South Bank’s Sutton Walk lights up with Stylus idea

A £250 000, 50m glass wall and accompanying mirror monolith, created for the South Bank Public Art Project, has been illuminated by Stylus Marketing.

A £250 000, 50m glass wall and accompanying mirror monolith, created for the South Bank Public Art Project, has been illuminated by Stylus Marketing.

The work at Sutton Walk, which is the most commonly used route from Waterloo Station to the South Bank Arts complex, will be unveiled to the public on 21 November.

The consultancy has created an interactive light display using sensor beams that light up the wall and the monolith opposite when people pass between the displays.

The consultancy forms part of a group that includes artist Alberto Duman and architect MacCormac Jamieson Prichard. Together they have created a glass ‘image wall’, based on a photograph of the existing wall. The image has been printed onto the glass panel and is back lit. The glass monolith is the same height as the glass wall.

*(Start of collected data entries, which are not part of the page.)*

(** ** Stitching *)

Lemma load_all_labelled :
  forall clips,
    Forall loads_as_labelled clips ->
    load_all clips =
      (Return (map decoded clips), map (fun x => with_audio x (decoded x)) clips).
Proof.
  intros clips H. induction H as [|x clips [Hcache (a & Hfile & Hlen)] _ IH];
    simpl.
  - reflexivity.
  - unfold AudioSegment_audio, decoded at 1 3. rewrite Hcache, Hfile.
    apply Z.eqb_eq in Hlen. rewrite Hlen, IH. reflexivity.
Qed.

Lemma fold_py_add :
  forall l b,
    fold_left py_add l (PyAudio b)
    = PyAudio (mkPydub (samples b ++ concat (map samples l))).
Proof.
  induction l as [|a l IH]; intro b; simpl.
  - rewrite app_nil_r. destruct b; reflexivity.
  - rewrite IH. simpl. rewrite <- app_assoc. reflexivity.
Qed.

Lemma py_sum_concat :
  forall a l,
    py_sum (a :: l) = PyAudio (mkPydub (concat (map samples (a :: l)))).
Proof.
  intros a l. unfold py_sum. simpl. apply fold_py_add.
Qed.

Lemma labelled_total_length :
  forall clips,
    Forall loads_as_labelled clips ->
    Z.of_nat (length (concat (map samples (map decoded clips))))
    = total_length_ms clips.
Proof.
  intros clips H. induction H as [|x clips [_ (a & Hfile & Hlen)] _ IH];
    simpl.
  - reflexivity.
  - rewrite length_app, Nat2Z.inj_add, IH. unfold decoded. rewrite Hfile.
    unfold pydub_len in Hlen. rewrite Hlen. reflexivity.
Qed.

‘There are six light boxes in the monolith, each independently lit. Each one has a sensor, which emits a beam to a sensor on the wall. When someone walks through they cut the various beams and the light boxes flash on then fade away,’ says a spokesman for Stylus Marketing.

Work began early last year and trials were completed last week.

The consultancy was approached by Duman, who won a £200 000 international competition to design the display.

The project has been made possible by a £1m grant provided by the Arts Council to the South Bank Employers’ Group.